» Stored items
Definition se_ret {S E A} (a : A) : SE S E A := fun s => (s, Ok a).
Definition se_err {S E A} (e : E) : SE S E A := fun s => (s, Err e).
Definition se_bind {S E A B} (m : SE S E A) (k : A -> SE S E B) : SE S E B :=
  fun s => match m s with
           | (s', Ok a) => k a s'
           | (s', Err e) => (s', Err e)
           end.
Definition se_get {S E} : SE S E S := fun s => (s, Ok s).
Definition se_upd {S E} (f : S -> S) : SE S E unit := fun s => (f s, Ok tt).
Definition se_of {S E A} (r : result E A) : SE S E A := fun s => (s, r).
(** Run a computation on the second component of the state. *)
Definition se_snd {S T E A} (m : SE T E A) : SE (S * T) E A :=
  fun st => let '(s, t) := st in let '(t', r) := m t in ((s, t'), r).

Lemma se_bind_ok {S E A B} (m : SE S E A) (k : A -> SE S E B) s s' a :
  m s = (s', Ok a) -> se_bind m k s = k a s'.
Proof. intros H. unfold se_bind. by rewrite H. Qed.

Lemma se_snd_ok {S T E A} (m : SE T E A) (s : S) t t' a :
  m t = (t', Ok a) -> se_snd m (s, t) = ((s, t'), Ok a).
Proof. intros H. unfold se_snd. by rewrite H. Qed.

Lemma se_if {S E A} (b : bool) (m1 m2 : SE S E A) s :
  (if b then m1 else m2) s = if b then m1 s else m2 s.
Proof. by destruct b. Qed.

Declare Scope rust_scope.
Delimit Scope rust_scope with rust.
Notation "x <- m ;; k" := (se_bind m (fun x => k))
  (at level 100, m at next level, right associativity) : rust_scope.
Notation "m ;;; k" := (se_bind m (fun _ => k))
  (at level 100, right associativity) : rust_scope.
Notation "x <-? r ;; k" := (result_bind r (fun x => k))
  (at level 100, r at next level, right associativity) : rust_scope.
#[global] Open Scope rust_scope.

(** ** Lists *)

Lemma filter_none {A} (P : A -> Prop) `{!forall x, Decision (P x)} (l : list A) :
  (forall x, x ∈ l -> ~ P x) -> filter P l = [].
Proof.
  induction l as [|x l IH]; intros Hall; [done|]. rewrite filter_cons_False by (apply Hall; left).
  apply IH. intros y Hy. apply Hall. by right.
Qed.

Lemma filter_all {A} (P : A -> Prop) `{!forall x, Decision (P x)} (l : list A) :
  (forall x, x ∈ l -> P x) -> filter P l = l.
Proof.
  induction l as [|x l IH]; intros Hall; [done|]. rewrite filter_cons_True by (apply Hall; left).
  f_equal. apply IH. intros y Hy. apply Hall. by right.
Qed.

Lemma filter_ext_in {A} (P Q : A -> Prop) `{!forall x, Decision (P x)} `{!forall x, Decision (Q x)}
    (l : list A) :
  (forall x, x ∈ l -> P x <-> Q x) -> filter P l = filter Q l.
Proof.
  induction l as [|x l IH]; intros Hall; [done|].
  assert (IHl : filter P l = filter Q l) by (apply IH; intros y Hy; apply Hall; by right).
  destruct (decide (P x)) as [Hx|Hx].
  - rewrite !filter_cons_True; [by rewrite IHl|apply Hall; [left|done]|done].
  - rewrite !filter_cons_False; [done| |done]. intros HQ. apply Hx, Hall; [left|done].
Qed.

» Activity
What you return should match the entries above exactly.

» Solution to the problem
Definition se_ret {S E A} (a : A) : SE S E A := fun s => (s, Ok a).
Definition se_err {S E A} (e : E) : SE S E A := fun s => (s, Err e).
Definition se_bind {S E A B} (m : SE S E A) (k : A -> SE S E B) : SE S E B :=
  fun s => match m s with
           | (s', Ok a) => k a s'
           | (s', Err e) => (s', Err e)
           end.
Definition se_get {S E} : SE S E S := fun s => (s, Ok s).
Definition se_upd {S E} (f : S -> S) : SE S E unit := fun s => (f s, Ok tt).
Definition se_of {S E A} (r : result E A) : SE S E A := fun s => (s, r).
(** Run a computation on the second component of the state. *)
Definition se_snd {S T E A} (m : SE T E A) : SE (S * T) E A :=
  fun st => let '(s, t) := st in let '(t', r) := m t in ((s, t'), r).

Lemma se_bind_ok {S E A B} (m : SE S E A) (k : A -> SE S E B) s s' a :
  m s = (s', Ok a) -> se_bind m k s = k a s'.
Proof. intros H. unfold se_bind. by rewrite H. Qed.

Lemma se_snd_ok {S T E A} (m : SE T E A) (s : S) t t' a :
  m t = (t', Ok a) -> se_snd m (s, t) = ((s, t'), Ok a).
Proof. intros H. unfold se_snd. by rewrite H. Qed.

Lemma se_if {S E A} (b : bool) (m1 m2 : SE S E A) s :
  (if b then m1 else m2) s = if b then m1 s else m2 s.
Proof. by destruct b. Qed.

Declare Scope rust_scope.
Delimit Scope rust_scope with rust.
Notation "x <- m ;; k" := (se_bind m (fun x => k))
  (at level 100, m at next level, right associativity) : rust_scope.
Notation "m ;;; k" := (se_bind m (fun _ => k))
  (at level 100, right associativity) : rust_scope.
Notation "x <-? r ;; k" := (result_bind r (fun x => k))
  (at level 100, r at next level, right associativity) : rust_scope.
#[global] Open Scope rust_scope.

(** ** Lists *)

Lemma filter_none {A} (P : A -> Prop) `{!forall x, Decision (P x)} (l : list A) :
  (forall x, x ∈ l -> ~ P x) -> filter P l = [].
Proof.
  induction l as [|x l IH]; intros Hall; [done|]. rewrite filter_cons_False by (apply Hall; left).
  apply IH. intros y Hy. apply Hall. by right.
Qed.

Lemma filter_all {A} (P : A -> Prop) `{!forall x, Decision (P x)} (l : list A) :
  (forall x, x ∈ l -> P x) -> filter P l = l.
Proof.
  induction l as [|x l IH]; intros Hall; [done|]. rewrite filter_cons_True by (apply Hall; left).
  f_equal. apply IH. intros y Hy. apply Hall. by right.
Qed.

Lemma filter_ext_in {A} (P Q : A -> Prop) `{!forall x, Decision (P x)} `{!forall x, Decision (Q x)}
    (l : list A) :
  (forall x, x ∈ l -> P x <-> Q x) -> filter P l = filter Q l.
Proof.
  induction l as [|x l IH]; intros Hall; [done|].
  assert (IHl : filter P l = filter Q l) by (apply IH; intros y Hy; apply Hall; by right).
  destruct (decide (P x)) as [Hx|Hx].
  - rewrite !filter_cons_True; [by rewrite IHl|apply Hall; [left|done]|done].
  - rewrite !filter_cons_False; [done| |done]. intros HQ. apply Hx, Hall; [left|done].
Qed.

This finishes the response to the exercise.